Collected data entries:
+ + + + +

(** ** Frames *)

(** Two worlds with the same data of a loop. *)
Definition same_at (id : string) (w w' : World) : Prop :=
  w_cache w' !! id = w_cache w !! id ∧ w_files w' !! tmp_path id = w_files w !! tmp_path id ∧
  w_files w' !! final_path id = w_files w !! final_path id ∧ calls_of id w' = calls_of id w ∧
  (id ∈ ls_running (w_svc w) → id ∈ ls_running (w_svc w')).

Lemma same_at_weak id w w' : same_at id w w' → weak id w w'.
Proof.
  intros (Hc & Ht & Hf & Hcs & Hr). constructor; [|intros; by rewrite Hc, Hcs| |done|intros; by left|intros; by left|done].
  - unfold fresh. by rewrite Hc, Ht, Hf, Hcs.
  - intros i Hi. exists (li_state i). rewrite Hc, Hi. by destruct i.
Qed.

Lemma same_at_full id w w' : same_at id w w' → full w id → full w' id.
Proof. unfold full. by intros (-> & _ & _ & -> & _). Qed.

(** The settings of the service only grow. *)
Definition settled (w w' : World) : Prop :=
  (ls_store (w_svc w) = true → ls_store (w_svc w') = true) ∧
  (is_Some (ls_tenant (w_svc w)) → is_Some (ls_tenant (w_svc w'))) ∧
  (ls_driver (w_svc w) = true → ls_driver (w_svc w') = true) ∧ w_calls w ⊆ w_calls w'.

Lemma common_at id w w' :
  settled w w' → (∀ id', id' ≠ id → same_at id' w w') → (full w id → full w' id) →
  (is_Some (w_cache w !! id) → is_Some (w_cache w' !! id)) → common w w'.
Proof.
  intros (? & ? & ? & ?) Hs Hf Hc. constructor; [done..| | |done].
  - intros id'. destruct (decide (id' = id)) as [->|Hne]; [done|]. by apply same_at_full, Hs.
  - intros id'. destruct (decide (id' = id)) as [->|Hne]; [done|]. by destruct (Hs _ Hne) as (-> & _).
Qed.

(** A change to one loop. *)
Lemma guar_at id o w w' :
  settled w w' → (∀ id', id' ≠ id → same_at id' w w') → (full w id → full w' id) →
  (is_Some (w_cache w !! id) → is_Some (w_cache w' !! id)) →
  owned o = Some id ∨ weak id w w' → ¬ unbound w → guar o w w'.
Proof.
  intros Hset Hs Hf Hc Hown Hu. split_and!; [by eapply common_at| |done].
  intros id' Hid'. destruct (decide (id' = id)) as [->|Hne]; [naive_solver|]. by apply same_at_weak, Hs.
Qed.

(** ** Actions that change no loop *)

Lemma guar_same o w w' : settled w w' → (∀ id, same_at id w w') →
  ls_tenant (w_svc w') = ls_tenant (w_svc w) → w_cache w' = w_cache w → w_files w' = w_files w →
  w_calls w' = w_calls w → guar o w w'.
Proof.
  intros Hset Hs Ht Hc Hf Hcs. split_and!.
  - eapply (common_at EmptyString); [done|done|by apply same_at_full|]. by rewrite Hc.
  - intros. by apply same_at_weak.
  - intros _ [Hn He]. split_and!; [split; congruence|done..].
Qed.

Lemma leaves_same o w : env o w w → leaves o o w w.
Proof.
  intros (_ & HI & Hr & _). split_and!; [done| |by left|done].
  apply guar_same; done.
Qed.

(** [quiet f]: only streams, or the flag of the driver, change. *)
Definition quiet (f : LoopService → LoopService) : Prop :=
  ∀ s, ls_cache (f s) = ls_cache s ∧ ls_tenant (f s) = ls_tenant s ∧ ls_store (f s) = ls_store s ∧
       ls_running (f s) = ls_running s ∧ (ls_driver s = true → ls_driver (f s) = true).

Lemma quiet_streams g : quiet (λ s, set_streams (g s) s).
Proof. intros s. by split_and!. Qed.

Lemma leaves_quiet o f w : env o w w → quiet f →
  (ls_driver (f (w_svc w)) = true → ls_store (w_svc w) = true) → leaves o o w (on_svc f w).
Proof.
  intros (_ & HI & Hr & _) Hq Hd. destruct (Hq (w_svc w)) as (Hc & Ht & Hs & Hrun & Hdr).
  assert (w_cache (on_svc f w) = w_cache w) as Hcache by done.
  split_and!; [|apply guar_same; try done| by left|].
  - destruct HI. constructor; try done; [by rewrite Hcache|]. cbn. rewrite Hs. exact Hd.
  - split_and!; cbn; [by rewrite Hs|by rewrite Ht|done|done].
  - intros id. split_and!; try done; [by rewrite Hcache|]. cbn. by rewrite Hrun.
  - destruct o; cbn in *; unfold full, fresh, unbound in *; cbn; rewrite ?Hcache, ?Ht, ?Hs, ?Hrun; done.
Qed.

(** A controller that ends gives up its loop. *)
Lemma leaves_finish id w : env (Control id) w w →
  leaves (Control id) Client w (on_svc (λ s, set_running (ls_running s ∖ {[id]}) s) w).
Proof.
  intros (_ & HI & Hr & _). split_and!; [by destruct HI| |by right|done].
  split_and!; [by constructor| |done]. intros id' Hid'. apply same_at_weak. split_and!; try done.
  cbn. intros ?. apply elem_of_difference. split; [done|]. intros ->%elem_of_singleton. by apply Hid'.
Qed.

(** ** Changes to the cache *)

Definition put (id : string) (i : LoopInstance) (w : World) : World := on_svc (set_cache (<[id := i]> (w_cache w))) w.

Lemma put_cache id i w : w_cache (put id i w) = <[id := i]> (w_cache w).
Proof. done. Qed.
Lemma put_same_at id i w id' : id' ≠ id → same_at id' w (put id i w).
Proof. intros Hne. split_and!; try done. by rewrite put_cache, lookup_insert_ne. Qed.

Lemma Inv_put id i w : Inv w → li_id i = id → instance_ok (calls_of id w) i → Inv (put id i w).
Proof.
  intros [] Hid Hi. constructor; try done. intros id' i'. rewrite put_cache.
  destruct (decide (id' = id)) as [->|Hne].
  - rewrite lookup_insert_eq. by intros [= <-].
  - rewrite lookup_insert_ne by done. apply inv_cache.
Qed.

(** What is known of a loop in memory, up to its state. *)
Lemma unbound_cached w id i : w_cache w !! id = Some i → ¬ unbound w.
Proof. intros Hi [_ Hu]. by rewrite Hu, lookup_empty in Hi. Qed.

+ + + + +

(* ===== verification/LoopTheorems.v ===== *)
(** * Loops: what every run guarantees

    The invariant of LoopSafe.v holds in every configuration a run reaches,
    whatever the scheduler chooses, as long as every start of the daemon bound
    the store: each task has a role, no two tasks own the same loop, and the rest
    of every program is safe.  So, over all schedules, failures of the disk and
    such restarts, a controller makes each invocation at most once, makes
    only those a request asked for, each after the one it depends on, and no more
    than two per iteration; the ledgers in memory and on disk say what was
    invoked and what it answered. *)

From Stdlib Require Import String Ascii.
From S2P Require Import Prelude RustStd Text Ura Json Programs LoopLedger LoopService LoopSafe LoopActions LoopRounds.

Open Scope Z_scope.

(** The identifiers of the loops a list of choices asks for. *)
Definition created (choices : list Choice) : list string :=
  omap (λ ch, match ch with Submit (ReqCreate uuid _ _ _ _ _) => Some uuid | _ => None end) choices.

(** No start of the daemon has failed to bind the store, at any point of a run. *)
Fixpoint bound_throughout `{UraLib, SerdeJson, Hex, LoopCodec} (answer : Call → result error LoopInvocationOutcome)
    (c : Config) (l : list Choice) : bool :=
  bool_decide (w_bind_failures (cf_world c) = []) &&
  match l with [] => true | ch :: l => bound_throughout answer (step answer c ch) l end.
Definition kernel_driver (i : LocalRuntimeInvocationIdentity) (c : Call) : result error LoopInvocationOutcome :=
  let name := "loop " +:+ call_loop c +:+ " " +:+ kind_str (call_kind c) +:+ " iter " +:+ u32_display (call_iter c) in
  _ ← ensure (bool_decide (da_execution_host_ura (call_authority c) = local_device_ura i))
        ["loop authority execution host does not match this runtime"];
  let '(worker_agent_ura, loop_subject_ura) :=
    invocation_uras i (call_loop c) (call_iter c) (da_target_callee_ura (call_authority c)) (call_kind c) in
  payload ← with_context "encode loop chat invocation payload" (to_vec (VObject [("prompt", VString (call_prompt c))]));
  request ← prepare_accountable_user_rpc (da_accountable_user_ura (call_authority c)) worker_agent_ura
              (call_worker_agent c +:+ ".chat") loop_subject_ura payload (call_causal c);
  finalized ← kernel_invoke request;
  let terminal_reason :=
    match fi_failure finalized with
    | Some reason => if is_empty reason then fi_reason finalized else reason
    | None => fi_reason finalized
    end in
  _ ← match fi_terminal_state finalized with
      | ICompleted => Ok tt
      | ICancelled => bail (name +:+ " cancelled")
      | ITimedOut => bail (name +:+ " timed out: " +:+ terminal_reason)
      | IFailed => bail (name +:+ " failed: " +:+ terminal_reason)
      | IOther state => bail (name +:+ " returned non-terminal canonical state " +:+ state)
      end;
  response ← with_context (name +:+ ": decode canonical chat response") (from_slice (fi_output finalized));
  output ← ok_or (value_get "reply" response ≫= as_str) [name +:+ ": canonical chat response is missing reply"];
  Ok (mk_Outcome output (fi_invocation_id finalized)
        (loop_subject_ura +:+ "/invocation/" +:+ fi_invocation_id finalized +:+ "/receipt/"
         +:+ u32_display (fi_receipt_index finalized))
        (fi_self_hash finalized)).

+ + + + +

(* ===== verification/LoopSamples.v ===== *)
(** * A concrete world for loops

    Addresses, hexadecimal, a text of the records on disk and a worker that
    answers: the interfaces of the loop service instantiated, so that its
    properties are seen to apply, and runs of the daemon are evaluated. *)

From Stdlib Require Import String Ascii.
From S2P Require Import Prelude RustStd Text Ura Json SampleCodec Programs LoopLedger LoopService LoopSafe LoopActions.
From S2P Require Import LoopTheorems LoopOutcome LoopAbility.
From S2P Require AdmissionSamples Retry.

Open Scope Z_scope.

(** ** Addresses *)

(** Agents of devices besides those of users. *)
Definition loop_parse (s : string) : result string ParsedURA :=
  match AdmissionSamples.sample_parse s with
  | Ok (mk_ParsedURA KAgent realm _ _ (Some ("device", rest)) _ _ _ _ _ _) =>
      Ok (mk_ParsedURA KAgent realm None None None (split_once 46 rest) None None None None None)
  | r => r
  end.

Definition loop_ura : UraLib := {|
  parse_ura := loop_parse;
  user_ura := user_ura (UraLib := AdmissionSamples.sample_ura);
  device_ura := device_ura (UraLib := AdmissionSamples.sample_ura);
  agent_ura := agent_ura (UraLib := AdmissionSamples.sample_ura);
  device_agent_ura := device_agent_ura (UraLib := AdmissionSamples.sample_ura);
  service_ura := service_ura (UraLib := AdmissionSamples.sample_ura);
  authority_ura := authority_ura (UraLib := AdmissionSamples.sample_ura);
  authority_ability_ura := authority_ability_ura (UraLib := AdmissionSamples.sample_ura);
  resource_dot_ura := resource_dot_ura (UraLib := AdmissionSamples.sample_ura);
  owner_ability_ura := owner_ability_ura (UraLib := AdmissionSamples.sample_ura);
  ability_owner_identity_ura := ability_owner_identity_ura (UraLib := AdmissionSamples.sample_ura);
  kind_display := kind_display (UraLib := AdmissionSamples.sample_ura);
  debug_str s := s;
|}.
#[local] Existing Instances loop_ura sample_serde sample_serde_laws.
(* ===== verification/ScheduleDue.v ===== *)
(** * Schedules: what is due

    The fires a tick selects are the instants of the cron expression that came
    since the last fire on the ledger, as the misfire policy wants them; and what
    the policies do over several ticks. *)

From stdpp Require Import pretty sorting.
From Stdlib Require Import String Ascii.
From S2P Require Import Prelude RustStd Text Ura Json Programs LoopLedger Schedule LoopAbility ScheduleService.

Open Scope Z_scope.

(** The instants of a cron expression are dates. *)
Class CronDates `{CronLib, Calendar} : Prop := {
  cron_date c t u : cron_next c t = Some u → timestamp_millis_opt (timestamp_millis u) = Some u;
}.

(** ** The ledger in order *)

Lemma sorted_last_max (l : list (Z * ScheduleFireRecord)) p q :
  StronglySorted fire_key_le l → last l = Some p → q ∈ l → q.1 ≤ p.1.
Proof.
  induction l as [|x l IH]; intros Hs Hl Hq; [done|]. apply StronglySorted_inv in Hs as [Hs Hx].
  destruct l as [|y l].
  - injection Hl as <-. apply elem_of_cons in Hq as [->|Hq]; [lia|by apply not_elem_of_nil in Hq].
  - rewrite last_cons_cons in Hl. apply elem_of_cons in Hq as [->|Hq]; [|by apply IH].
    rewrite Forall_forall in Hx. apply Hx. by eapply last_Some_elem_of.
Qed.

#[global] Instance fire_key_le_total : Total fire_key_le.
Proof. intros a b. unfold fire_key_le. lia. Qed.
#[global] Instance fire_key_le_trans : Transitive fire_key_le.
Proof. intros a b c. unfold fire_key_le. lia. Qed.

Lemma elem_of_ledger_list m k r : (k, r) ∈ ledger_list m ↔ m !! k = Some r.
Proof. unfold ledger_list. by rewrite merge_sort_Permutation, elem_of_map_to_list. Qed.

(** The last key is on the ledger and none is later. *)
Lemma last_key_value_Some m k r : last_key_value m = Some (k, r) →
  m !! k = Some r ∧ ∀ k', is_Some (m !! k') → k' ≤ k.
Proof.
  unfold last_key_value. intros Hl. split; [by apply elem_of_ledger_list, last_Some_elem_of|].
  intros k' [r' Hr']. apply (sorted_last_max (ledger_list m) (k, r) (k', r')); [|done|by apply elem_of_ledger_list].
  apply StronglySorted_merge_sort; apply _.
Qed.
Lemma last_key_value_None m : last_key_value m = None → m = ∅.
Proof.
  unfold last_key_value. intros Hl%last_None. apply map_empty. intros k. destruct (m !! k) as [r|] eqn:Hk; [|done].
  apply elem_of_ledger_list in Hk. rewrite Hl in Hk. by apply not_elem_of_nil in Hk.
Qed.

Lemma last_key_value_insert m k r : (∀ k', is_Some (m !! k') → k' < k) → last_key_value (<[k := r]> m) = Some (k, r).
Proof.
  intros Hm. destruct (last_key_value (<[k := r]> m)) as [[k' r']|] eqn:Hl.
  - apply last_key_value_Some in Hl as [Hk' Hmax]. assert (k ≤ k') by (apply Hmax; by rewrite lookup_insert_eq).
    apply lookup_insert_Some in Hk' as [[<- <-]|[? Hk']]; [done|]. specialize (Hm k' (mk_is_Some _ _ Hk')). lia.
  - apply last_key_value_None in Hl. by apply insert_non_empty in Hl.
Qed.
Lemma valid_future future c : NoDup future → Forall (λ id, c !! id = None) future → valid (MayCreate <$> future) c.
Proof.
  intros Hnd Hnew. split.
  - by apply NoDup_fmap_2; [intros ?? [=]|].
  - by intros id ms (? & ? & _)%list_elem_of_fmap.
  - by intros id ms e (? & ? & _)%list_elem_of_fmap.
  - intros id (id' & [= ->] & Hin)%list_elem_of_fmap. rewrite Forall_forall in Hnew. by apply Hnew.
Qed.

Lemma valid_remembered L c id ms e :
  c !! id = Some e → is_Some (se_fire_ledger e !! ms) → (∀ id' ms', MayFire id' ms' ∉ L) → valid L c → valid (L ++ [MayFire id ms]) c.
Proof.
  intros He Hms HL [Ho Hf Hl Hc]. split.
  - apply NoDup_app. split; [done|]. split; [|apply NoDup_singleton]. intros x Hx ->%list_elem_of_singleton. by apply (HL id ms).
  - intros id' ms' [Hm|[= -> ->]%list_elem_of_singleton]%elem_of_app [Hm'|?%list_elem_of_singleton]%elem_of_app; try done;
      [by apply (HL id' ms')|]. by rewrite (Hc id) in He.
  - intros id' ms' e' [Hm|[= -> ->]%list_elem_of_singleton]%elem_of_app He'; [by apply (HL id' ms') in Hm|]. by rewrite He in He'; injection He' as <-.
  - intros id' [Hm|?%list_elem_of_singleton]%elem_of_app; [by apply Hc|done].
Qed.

+ + + + +

→ **WORK TO COMPLETE**: Working from the data above, extract solely the lines from the one containing "(** ** Frames *)" through the one containing "- unfold fresh. by rewrite Hc, Ht, Hf, Hcs.", exactly as they appear, both included.

→ **RESPONSE AREA**:
(** ** Frames *)

(** Two worlds with the same data of a loop. *)
Definition same_at (id : string) (w w' : World) : Prop :=
  w_cache w' !! id = w_cache w !! id ∧ w_files w' !! tmp_path id = w_files w !! tmp_path id ∧
  w_files w' !! final_path id = w_files w !! final_path id ∧ calls_of id w' = calls_of id w ∧
  (id ∈ ls_running (w_svc w) → id ∈ ls_running (w_svc w')).

Lemma same_at_weak id w w' : same_at id w w' → weak id w w'.
Proof.
  intros (Hc & Ht & Hf & Hcs & Hr). constructor; [|intros; by rewrite Hc, Hcs| |done|intros; by left|intros; by left|done].
  - unfold fresh. by rewrite Hc, Ht, Hf, Hcs.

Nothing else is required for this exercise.